Nick pressed the pedal of the GTO to the floor. The deep rumble soothed him on the dark, empty, country road. Miles flew by with nothing but woods and the narrow beams of the car’s headlights on blackened asphalt. Nick caught a glint of something. What is that? Nick slowed, but it was too late. A giant buck stood stock-still in the middle of the one-lane road. Jerking the wheel, Nick swerved hard and lost control.

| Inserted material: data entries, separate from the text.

(** ** Document catalog ([list_all_documents], [get_document_details],
       src/app.py) *)

Module Catalog.

(** [os.path.basename(p)]: what follows the last slash. *)
Fixpoint has_slash (s : string) : bool :=
  match s with
  | EmptyString => false
  | String c rest => Ascii.eqb c "/" || has_slash rest
  end.

Fixpoint basename (p : string) : string :=
  match p with
  | EmptyString => EmptyString
  | String c rest =>
      if has_slash rest then basename rest
      else if Ascii.eqb c "/" then rest
      else p
  end.

(** [os.path.basename] accepts strings only. *)
Definition os_path_basename (v : pyval) : result pyval :=
  match v with
  | PStr p => Ok (PStr (basename p))
  | _ => Raise TypeError
  end.

(** The key of a metadata entry as a dictionary key.  The remote API
    types it as a string; entries with other keys are not modelled and
    stop the model. *)
Definition as_key (v : pyval) : result string :=
  match v with
  | PStr k => Ok k
  | _ => Raise TypeError
  end.

(** [custom_meta[meta.key] = value] *)
Definition store_entry (meta value : pyval) : M (gmap string pyval) unit :=
  do k <- lift (getattr meta "key");
  do k <- lift (as_key k);
  modify (fun custom_meta => <[k := value]> custom_meta).

(** The body of [for meta in doc.custom_metadata]. *)
Definition read_entry (meta : pyval) : M (gmap string pyval) unit :=
  if hasattr meta "string_value" then
    do value <- lift (getattr meta "string_value");
    store_entry meta value
  else if hasattr meta "numeric_value" then
    do value <- lift (getattr meta "numeric_value");
    store_entry meta value
  else if hasattr meta "string_list_value" then
    do holder <- lift (getattr meta "string_list_value");
    do values <- lift (getattr holder "values");
    do items <- lift (iter values);
    store_entry meta (PList items)
  else ret tt.

(** The "Extract custom metadata" block, common to both functions;
    [custom_meta] starts empty. *)
Definition custom_metadata_of (doc : pyval) : result (gmap string pyval) :=
  let run : M (gmap string pyval) unit :=
    if hasattr doc "custom_metadata" then
      do entries <- lift (getattr doc "custom_metadata");
      if truthy entries then
        do items <- lift (iter entries);
        for_each items read_entry
      else ret tt
    else ret tt in
  match run ∅ with
  | (Ok _, custom_meta) => Ok custom_meta
  | (Raise e, _) => Raise e
  end.

(** The dictionary built for a document. *)
Record doc_record : Type := DocRecord {
  id : pyval;
  display_name : pyval;
  state : pyval;
  size_bytes : pyval;
  mime_type : pyval;
  create_time : pyval;
  update_time : pyval;
  custom_metadata : gmap string pyval
}.

(** [doc.attr if hasattr(doc, "attr") else default] *)
Definition attr_or (doc : pyval) (attr : string) (default : pyval) : result pyval :=
  if hasattr doc attr then getattr doc attr else Ok default.

(** The result monad, for code without state. *)
Definition and_then {A B} (r : result A) (k : A -> result B) : result B :=
  match r with
  | Ok a => k a
  | Raise e => Raise e
  end.

(** The body of the loop of [list_all_documents]: the record appended
    for [doc]. *)
Definition listed_record (doc : pyval) : result doc_record :=
  and_then (custom_metadata_of doc) (fun custom_meta =>
  and_then (getattr doc "name") (fun name =>
  and_then (getattr doc "display_name") (fun display_name =>
  and_then (if truthy display_name then Ok display_name
            else and_then (getattr doc "name") os_path_basename) (fun shown_name =>
  and_then (attr_or doc "state" (PStr "UNKNOWN")) (fun state =>
  and_then (attr_or doc "size_bytes" (PInt 0)) (fun size_bytes =>
  and_then (attr_or doc "mime_type" (PStr "unknown")) (fun mime_type =>
  and_then (attr_or doc "create_time" (PStr "")) (fun create_time =>
  and_then (attr_or doc "update_time" (PStr "")) (fun update_time =>
  Ok (DocRecord name shown_name state size_bytes mime_type create_time
        update_time custom_meta)))))))))).

(** The dictionary [get_document_details] returns. *)
Definition detailed_record (doc : pyval) : result doc_record :=
  and_then (custom_metadata_of doc) (fun custom_meta =>
  and_then (getattr doc "name") (fun name =>
  and_then (getattr doc "display_name") (fun display_name =>
  and_then (getattr doc "state") (fun state =>
  and_then (getattr doc "size_bytes") (fun size_bytes =>
  and_then (getattr doc "mime_type") (fun mime_type =>
  and_then (getattr doc "create_time") (fun create_time =>
  and_then (getattr doc "update_time") (fun update_time =>
  Ok (DocRecord name display_name state size_bytes mime_type create_time
        update_time custom_meta))))))))).
(** * Forecasting engine of the szhb dashboard: a shallow embedding

    The JavaScript sources embedded here are the prediction service
    (linearRegression, detectTimeInterval, generatePrediction,
    validateModelDataRequirements), the four model files (exponential
    smoothing, moving average, polynomial regression, simplified ARIMA),
    the time-series loader of the local data service and the prediction
    controller.

    Numbers.  A JavaScript number is modelled by [num]: an exact rational
    ([Qc], canonical fractions, so that equal numbers are equal terms) or
    one of the three special values Infinity, -Infinity and NaN, with the
    IEEE rules for the special values.  There is no rounding and no
    negative zero: the development speaks about the code in exact
    arithmetic.  [undefined] read from an array in an arithmetic position
    is NaN, which is what JavaScript computes with it.

    Doubles.  Two places compute on binary64 numbers, as the code does.
    The index [Math.floor(n * 0.7)] of the parameter search is computed
    with the double 0.7, since the rounding decides which values are
    read (for 90 values it is 62, not 63).  The module [Doubles] carries
    the simple moving average on doubles, statement for statement, to
    show where rounding makes the result of the code differ from the
    result in exact arithmetic.

    Integers (times, periods, season lengths, orders) are
    [Z]: the development takes the numeric request parameters to be
    integers of the safe range, and the fields of [modelParams] to have
    the types the models expect (an absent field is [None]).  The window
    size of the moving averages is any number: the code accepts a
    fraction, an infinity or NaN there, and so does the model.

    Arrays are lists.  A read past the end of an array of numbers gives
    NaN, a write past the end extends the list.  Objects used as maps
    are association lists in insertion order, with the enumeration order
    of JavaScript written out where the code enumerates keys.

    Exceptions are values of [error] carried by [result]; a try/catch is
    a match on the result.  The asynchronous controller is modelled by
    the pure function from the request and the contents of the data
    files to the response.

    Layout.  The embedding of the sources comes first, then the
    vocabulary of the properties and the sample inputs, then the
    properties: those of the specification (C1 to C10), and further
    properties of the same code (X1 to X21). *)

From Stdlib Require Import String ZArith QArith Qcanon Qcabs Qround List Bool Lia.
From Stdlib Require Import DecimalString DecimalZ.
From Stdlib Require Import Sorting.Permutation Sorting.Sorted.
From Stdlib Require Import Floats.
Import ListNotations.

Set Implicit Arguments.

(* ================================================================== *)
(** ** Numbers *)
(* ================================================================== *)

Module Num.

Inductive num : Type :=
| Fin (q : Qc)
| PInf
| NInf
| NaN.

Definition ofZ (z : Z) : num := Fin (Q2Qc (inject_Z z)).
Definition ofQ (a : Z) (b : positive) : num := Fin (Q2Qc (a # b)).

Definition zero : num := ofZ 0.
Definition one : num := ofZ 1.

Definition add (a b : num) : num :=
  match a, b with
  | NaN, _ | _, NaN => NaN
  | Fin x, Fin y => Fin (x + y)
  | PInf, NInf | NInf, PInf => NaN
  | PInf, _ | _, PInf => PInf
  | NInf, _ | _, NInf => NInf
  end.

Definition neg (a : num) : num :=
  match a with
  | Fin x => Fin (- x)
  | PInf => NInf
  | NInf => PInf
  | NaN => NaN
  end.

Definition sub (a b : num) : num := add a (neg b).

(** Sign of a rational, as a comparison with 0. *)
Definition sgn (x : Qc) : comparison := (x ?= 0)%Qc.

Definition mul (a b : num) : num :=
  match a, b with
  | NaN, _ | _, NaN => NaN
  | Fin x, Fin y => Fin (x * y)
  | Fin x, PInf | PInf, Fin x =>
      match sgn x with Eq => NaN | Gt => PInf | Lt => NInf end
  | Fin x, NInf | NInf, Fin x =>
      match sgn x with Eq => NaN | Gt => NInf | Lt => PInf end
  | PInf, PInf | NInf, NInf => PInf
  | PInf, NInf | NInf, PInf => NInf
  end.

Definition div (a b : num) : num :=
  match a, b with
  | NaN, _ | _, NaN => NaN
  | Fin x, Fin y =>
      match sgn y with
      | Eq => match sgn x with Eq => NaN | Gt => PInf | Lt => NInf end
      | _ => Fin (x / y)
      end
  | Fin _, PInf | Fin _, NInf => Fin 0
  | PInf, PInf | PInf, NInf | NInf, PInf | NInf, NInf => NaN
  | PInf, Fin y => match sgn y with Lt => NInf | _ => PInf end
  | NInf, Fin y => match sgn y with Lt => PInf | _ => NInf end
  end.

Definition abs (a : num) : num :=
  match a with
  | Fin x => Fin (Qcabs x)
  | PInf | NInf => PInf
  | NaN => NaN
  end.

(** Math.pow(x, j) for a non-negative integer exponent: pow(x, 0) is 1
    for every x, NaN included. *)
Fixpoint pow (x : num) (j : nat) : num :=
  match j with
  | O => one
  | S O => x
  | S j' => mul x (pow x j')
  end.

(** Comparison; [None] when one side is NaN (every JavaScript comparison
    with NaN is false). *)
Definition cmp (a b : num) : option comparison :=
  match a, b with
  | NaN, _ | _, NaN => None
  | Fin x, Fin y => Some (x ?= y)%Qc
  | PInf, PInf | NInf, NInf => Some Eq
  | PInf, _ | _, NInf => Some Gt
  | NInf, _ | _, PInf => Some Lt
  end.
(** *** A publish that is not to be enqueued *)

(** C8, as the code has it.  A publish with [enqueue=False] that returns
    [False] stores nothing.  Without a client it is the not-connected
    line (no keyword: not a warning, not DISCARDED) and nothing else, the
    queue exactly as it was.  With a client whose answer to this frame is
    not 0 it ends on the DISCARDED warning, and the messages queued
    before are, counted with multiplicity, those the transport accepted
    during the call and those queued afterwards: the drain that runs
    first can take messages off and put them back in another order, the
    new message is not among them. *)
Theorem mqtt_send_msg_without_enqueue depth iters mqtt_client t m
  (w : world) w' :
  qlen w <= maxsize ->
  mqtt_send_msg dumps depth iters mqtt_client t m false w = Ret (false, w') ->
  (exists evs,
     trace w' = trace w ++ evs /\
     Permutation (frames (mqtt_msg_queue w))
       (accepted evs ++ frames (mqtt_msg_queue w'))) /\
  match mqtt_client with
  | None =>
      w' = print (LNotConnected t) w /\
      mqtt_msg_queue w' = mqtt_msg_queue w /\
      severity_of (@LNotConnected payload t) = Info
  | Some c =>
      exists pre rc,
        trace w' = pre ++ [Publish t (dumps m) rc; Print (LDiscarded t)] /\
        rc = c pre t (dumps m) /\ rc <> 0%Z /\
        severity_of (@LDiscarded payload t) = Warning
  end.
Proof.
  intros L H. destruct mqtt_client as [c|].
  - destruct depth as [|d]; [discriminate|].
    rewrite mqtt_send_msg_some in H.
    apply bind_ret in H as [[b0 w0] [H0 H]]. simpl in H.
    destruct (mqtt_send_queue_kept _ _ _ _ _ _ H0 L) as (evs & T & P & _).
    apply publish_msg_inv in H.
    destruct H as [(_ & Hb & _)|(Nz & _ & l & T' & Hq)]; [discriminate|].
    destruct Hq as [(E & _)|[(E & _)|(_ & -> & Q)]]; try discriminate.
    split.
    + exists (evs ++ [Publish t (dumps m) (c (trace w0) t (dumps m));
                      Print (LDiscarded t)]).
      split; [rewrite T', app_assoc; f_equal; exact T|].
      rewrite accepted_app, Q. simpl.
      apply Z.eqb_neq in Nz. rewrite Nz, app_nil_r. exact P.
    + exists (trace w0), (c (trace w0) t (dumps m)). repeat split; auto.
  - rewrite mqtt_send_msg_none in H. injection H as <-. split.
    + exists [Print (LNotConnected t)]. split; [reflexivity|]. simpl.
      apply Permutation_refl.
    + repeat split.
Qed.

(** *** The order of a drain when every send succeeds *)

Lemma mqtt_send_queue_newest_first depth iters (c : client) (w : world) b w' :
  (forall evs t wire, c evs t wire = 0%Z) ->
  unfed w = 0 ->
  mqtt_send_queue dumps depth iters (Some c) w = Ret (b, w') ->
  b = true /\ mqtt_msg_queue w' = [] /\
  exists evs,
    trace w' = trace w ++ evs /\
    accepted evs = rev (map (frame_of dumps) (mqtt_msg_queue w)).
Proof.
  intros Hc U H.
  cut (true = true -> unfed w = 0 ->
       unfed w' = 0 /\ b = true /\ mqtt_msg_queue w' = [] /\
       exists evs, trace w' = trace w ++ evs /\
         accepted evs = rev (map (frame_of dumps) (mqtt_msg_queue w)));
    [intros X; now destruct (X eq_refl U) as (_ & X')|].
  clear U. revert w b w' H.
  apply (queue_ind (Some c)
           (fun t m _ w b w' =>
              unfed w = 0 ->
              unfed w' = 0 /\ b = true /\ mqtt_msg_queue w' = [] /\
              exists evs, trace w' = trace w ++ evs /\
                accepted evs
                = rev (map (frame_of dumps) (mqtt_msg_queue w)) ++ [(t, dumps m)])
           (fun success w b w' =>
              success = true -> unfed w = 0 ->
              unfed w' = 0 /\ b = true /\ mqtt_msg_queue w' = [] /\
              exists evs, trace w' = trace w ++ evs /\
                accepted evs = rev (map (frame_of dumps) (mqtt_msg_queue w)))).
  - discriminate.
  - intros c' E t m e w b0 w0 b w' Hl Hp U. injection E as <-.
    destruct (Hl eq_refl U) as (U0 & _ & Q0 & evs & T & A).
    pose proof Hp as Hp'. apply publish_msg_inv in Hp.
    destruct Hp as [(_ & -> & Q & T')|(Nz & _)]; [|now rewrite Hc in Nz].
    apply publish_msg_unfed in Hp'.
    split; [congruence|]. split; [reflexivity|]. split; [now rewrite Q|].
    exists (evs ++ [Publish t (dumps m) 0; Print (LSent t); Print (LMessage m)]).
    split; [rewrite T', app_assoc; f_equal; exact T|].
    now rewrite accepted_app, A.
  - intros success w e wp P E -> U. rewrite andb_true_r in E.
    apply negb_false_iff in E. subst e.
    apply poll_spec in P as (Ee & Q & T & Ule).
    assert (U' : unfed wp = 0) by lia. rewrite U' in Ee.
    unfold Queue.empty in Ee. symmetry in Ee. apply Nat.leb_le in Ee.
    assert (Qn : mqtt_msg_queue wp = [])
      by (destruct (mqtt_msg_queue wp); [reflexivity|simpl in Ee; lia]).
    split; [exact U'|]. split; [reflexivity|]. split; [exact Qn|].
    exists []. rewrite app_nil_r, <- Q, Qn. auto.
  - intros w wp m q b1 w1 b2 w2 P Q H1 H2 _ U.
    apply poll_spec in P as (_ & Q0 & T0 & Ule).
    destruct H1 as (U1 & -> & Q1 & evs1 & T1 & A1); [simpl; lia|].
    destruct (H2 eq_refl U1) as (U2 & -> & Q2 & evs2 & T2 & A2).
    split; [exact U2|]. split; [reflexivity|]. split; [exact Q2|].
    exists (Print (LSendingEnqueued (topic m)) :: evs1 ++ evs2). split.
    + rewrite T2, T1. simpl. rewrite T0. now rewrite <- !app_assoc.
    + simpl. rewrite accepted_app, A1, A2, Q1, <- Q0, Q. simpl.
      now rewrite app_nil_r.
Qed.

(** *** No exception leaves the two functions *)

Lemma send_queue_loop_no_raise
  (send : string -> payload -> world -> res (bool * world)) :
  (forall t m w e, send t m w <> Raise e) ->
  forall iters success (w : world) e,
    send_queue_loop send iters success w <> Raise e.
Proof.
  intros Hsend. induction iters as [|n IH]; intros success w e;
    destruct (poll w) as [e0 wp] eqn:P;
    destruct (negb e0 && success) eqn:E;
    try (rewrite (send_queue_loop_exit _ _ _ _ _ _ P E); discriminate).
  - rewrite send_queue_loop_eq, P, E. discriminate.
  - apply andb_true_iff in E as [E1 ->]. apply negb_true_iff in E1. subst e0.
    destruct (poll_nonempty _ _ P) as (m & q & Q & _).
    rewrite (send_queue_loop_step _ _ _ _ _ _ P Q).
    destruct (send (topic m) (message m) _) as [[b1 w1]|e'|] eqn:S1; simpl.
    + apply IH.
    + now apply Hsend in S1.
    + discriminate.
Qed.

Lemma mqtt_send_msg_no_raise depth iters mqtt_client t m enqueue (w : world) e :
  mqtt_send_msg dumps depth iters mqtt_client t m enqueue w <> Raise e.
Proof.
  destruct mqtt_client as [c|]; [|rewrite mqtt_send_msg_none; discriminate].
  revert t m enqueue w e.
  induction depth as [|d IH]; intros t m enqueue w e; [discriminate|].
  rewrite mqtt_send_msg_some. unfold mqtt_send_queue.
  destruct (send_queue_loop _ iters true w) as [[b0 w0]|e'|] eqn:L; simpl.
  - destruct (publish_msg_returns c t m enqueue w0) as (b & w' & ->).
    discriminate.
  - apply send_queue_loop_no_raise in L; [contradiction|].
    intros; apply IH.
  - discriminate.
Qed.

(** Neither function lets [queue.Empty] or [queue.Full] escape: every
    [get_nowait] is behind the [empty()] test of the loop and every
    [put_nowait] behind the [full()] test. *)
Theorem mqtt_send_never_raises depth iters mqtt_client (w : world) e :
  mqtt_send_queue dumps depth iters mqtt_client w <> Raise e /\
  (forall t m enqueue,
     mqtt_send_msg dumps depth iters mqtt_client t m enqueue w <> Raise e).
Proof.
  split.
  - unfold mqtt_send_queue. apply send_queue_loop_no_raise.
    intros; apply mqtt_send_msg_no_raise.
  - intros; apply mqtt_send_msg_no_raise.
Qed.

(** *** The queue never grows in a drain *)

(** A drain leaves no more messages in the queue than it found, with any
    client and also without one. *)
Theorem mqtt_send_queue_never_grows depth iters mqtt_client (w : world) b w' :
  mqtt_send_queue dumps depth iters mqtt_client w = Ret (b, w') ->
  qlen w' <= qlen w.
Proof. apply mqtt_send_length. Qed.

(** A publish adds at most one message to the queue, and none when it
    returns [True]. *)
Theorem mqtt_send_msg_grows_by_one depth iters mqtt_client t m enqueue
  (w : world) b w' :
  mqtt_send_msg dumps depth iters mqtt_client t m enqueue w = Ret (b, w') ->
  qlen w' <= qlen w + (if b then 0 else 1).
Proof. intros H. now apply mqtt_send_length in H. Qed.
(** * Sandboxed execution engine (src/agent/executor.py)

    A shallow embedding of [CodeExecutor], [DependencyManager] and
    [Executor], with the host operating system as an explicit oracle, and
    the properties of the execution engine stated over it. *)

From Stdlib Require Import NArith ZArith Strings.String Strings.Ascii Strings.Byte.
From Stdlib Require Import DecimalString.
From stdpp Require Import base option list gmap.

Open Scope N_scope.

(** ** Python values *)

(** A Python [str] is a sequence of Unicode code points. *)
Definition pystr : Type := list N.

(** A Python [bytes] object. *)
Definition pybytes : Type := list byte.

(** ASCII literals of the source. *)
Definition py (s : string) : pystr :=
  (fun a => N_of_ascii a) <$> list_ascii_of_string s.

(** [str.isspace] on one code point: the interpreter's whitespace table
    (bidirectional class WS, B or S, or general category Zs). *)
Definition isspace (c : N) : bool :=
  ((0x09 <=? c) && (c <=? 0x0D)) || ((0x1C <=? c) && (c <=? 0x20))
  || (c =? 0x85) || (c =? 0xA0) || (c =? 0x1680)
  || ((0x2000 <=? c) && (c <=? 0x200A))
  || (c =? 0x2028) || (c =? 0x2029) || (c =? 0x202F) || (c =? 0x205F)
  || (c =? 0x3000).

(** Maximal non-empty runs of code points that are not separators, in
    order; [tok] is the run being read. *)
Fixpoint tokens (sep : N -> bool) (tok : pystr) (s : pystr) : list pystr :=
  match s with
  | [] => match tok with [] => [] | _ => [tok] end
  | c :: s' =>
      if sep c
      then match tok with [] => tokens sep [] s' | _ => tok :: tokens sep [] s' end
      else tokens sep (tok ++ [c]) s'
  end.

(** [str.split()] without arguments: split on runs of whitespace, no empty
    strings in the result. *)
Definition split (s : pystr) : list pystr := tokens isspace [] s.

(** [str.lower()] on the ASCII letters.  Outside ASCII the interpreter
    follows the Unicode case tables, which are not reproduced here: those
    code points are left as they are.  No text with a code point outside
    ASCII lower-cases to one of the language names of the engine, so the
    dispatch on [language.lower()] is the interpreter's. *)
Definition lower_char (c : N) : N :=
  if (0x41 <=? c) && (c <=? 0x5A) then c + 32 else c.

Definition lower (s : pystr) : pystr := lower_char <$> s.

(** ** Paths (POSIX flavour of [pathlib] and [os.path]) *)

Definition slash : N := 0x2F.
Definition is_slash (c : N) : bool := c =? slash.

(** The root that [pathlib] keeps: exactly two leading slashes are kept,
    one or at least three collapse to one. *)
Definition path_root (p : pystr) : pystr :=
  match p with
  | 0x2F :: 0x2F :: 0x2F :: _ => [slash]
  | 0x2F :: 0x2F :: _ => [slash; slash]
  | 0x2F :: _ => [slash]
  | _ => []
  end.

(** The components of a path: empty components and [.] are dropped. *)
Definition path_parts (p : pystr) : list pystr :=
  filter (fun part => part ≠ py ".") (tokens is_slash [] p).

Fixpoint join_parts (parts : list pystr) : pystr :=
  match parts with
  | [] => []
  | [a] => a
  | a :: rest => a ++ slash :: join_parts rest
  end.

(** [str(PurePosixPath(root, *parts))]. *)
Definition path_str (root : pystr) (parts : list pystr) : pystr :=
  match root, parts with
  | [], [] => py "."
  | _, _ => root ++ join_parts parts
  end.

(** [str(Path(p))]: the spelling under which the file system is keyed. *)
Definition normpath (p : pystr) : pystr := path_str (path_root p) (path_parts p).

(** [str(Path(d) / name)] for a relative [name]. *)
Definition path_join (d name : pystr) : pystr :=
  path_str (path_root d) (path_parts d ++ path_parts name).

(** [os.path.join(d, name)] for a relative [name]. *)
Definition os_path_join (d name : pystr) : pystr :=
  match last d with
  | None => name
  | Some c => if is_slash c then d ++ name else d ++ slash :: name
  end.

(** ** [bytes.decode()] (UTF-8, strict) *)

Definition is_cont (n : N) : bool := (0x80 <=? n) && (n <=? 0xBF).

Definition in_range (lo hi n : N) : bool := (lo <=? n) && (n <=? hi).

Fixpoint utf8_decode (bs : pybytes) : option pystr :=
  match bs with
  | [] => Some []
  | b0 :: r0 =>
      let n0 := Byte.to_N b0 in
      if n0 <? 0x80 then cons n0 <$> utf8_decode r0
      else if in_range 0xC2 0xDF n0 then
        match r0 with
        | b1 :: r1 =>
            let n1 := Byte.to_N b1 in
            if is_cont n1
            then cons ((n0 - 0xC0) * 64 + (n1 - 0x80)) <$> utf8_decode r1
            else None
        | _ => None
        end
      else if in_range 0xE0 0xEF n0 then
        match r0 with
        | b1 :: b2 :: r2 =>
            let n1 := Byte.to_N b1 in
            let n2 := Byte.to_N b2 in
            let lo := if n0 =? 0xE0 then 0xA0 else 0x80 in
            let hi := if n0 =? 0xED then 0x9F else 0xBF in
            if in_range lo hi n1 && is_cont n2
            then cons ((n0 - 0xE0) * 4096 + (n1 - 0x80) * 64 + (n2 - 0x80))
                   <$> utf8_decode r2
            else None
        | _ => None
        end
      else if in_range 0xF0 0xF4 n0 then
        match r0 with
        | b1 :: b2 :: b3 :: r3 =>
            let n1 := Byte.to_N b1 in
            let n2 := Byte.to_N b2 in
            let n3 := Byte.to_N b3 in
            let lo := if n0 =? 0xF0 then 0x90 else 0x80 in
            let hi := if n0 =? 0xF4 then 0x8F else 0xBF in
            if in_range lo hi n1 && is_cont n2 && is_cont n3
            then cons ((n0 - 0xF0) * 262144 + (n1 - 0x80) * 4096
                       + (n2 - 0x80) * 64 + (n3 - 0x80))
                   <$> utf8_decode r3
            else None
        | _ => None
        end
      else None
  end.

(** ** Exceptions *)

(** The exception classes that reach the engine.  [CancelledError] stands
    for the signals that derive from [BaseException] only; every other
    class derives from [Exception]. *)
Inductive ExnClass :=
  | TimeoutError | FileNotFoundError | FileExistsError | IsADirectoryError
  | UnboundLocalError | UnicodeDecodeError | ProcessLookupError | OSError
  | CancelledError.

Global Instance ExnClass_eq_dec : EqDecision ExnClass.
Proof. solve_decision. Defined.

The cold, dark water started to fill the GTO, creeping up to his ankles. He couldn’t get the car door to open. Gritting his teeth, Nick pushed his shoulder into the door, shoving hard, but it wouldn’t budge. The water had created too much pressure. The power windows, state of the art for the car’s era, shorted out along with the rest of the electrical system leaving him in complete darkness. Water was creeping up to his belt buckle, moving upward rapidly. Nick turned sideways and tried to push the door open with his legs. When that didn’t work, he tried kicking the frame. The door bent slightly, and more water rushed in.

“Oh, God. Shit. Shit!”

As icy liquid reached the bottom of the steering wheel, his heart pounded with the realization that Gas Tools and Oil was about to be his metal grave.

Nick squatted on the seat, keeping his head up for air and grabbed the crucifix off the rearview mirror. Not knowing what else to do, he read Mom’s scripture out loud. For God gave us spirit not of fear, but of power and love and self-control…spirit not of fear, but of power…self-control. Power.

Power.

He positioned the large crucifix in his fist, fingers wrapped around the cross.

Self control.

Rearing back, Nick took a deep breath and hit the window as hard as he could with the base of the cross. Sounding a dull thud, it shattered inward, releasing a whoosh of glass-filled water over his face. Clutching the crucifix, he grabbed the roof with his other hand, pulled himself through the opening, and swam upwards.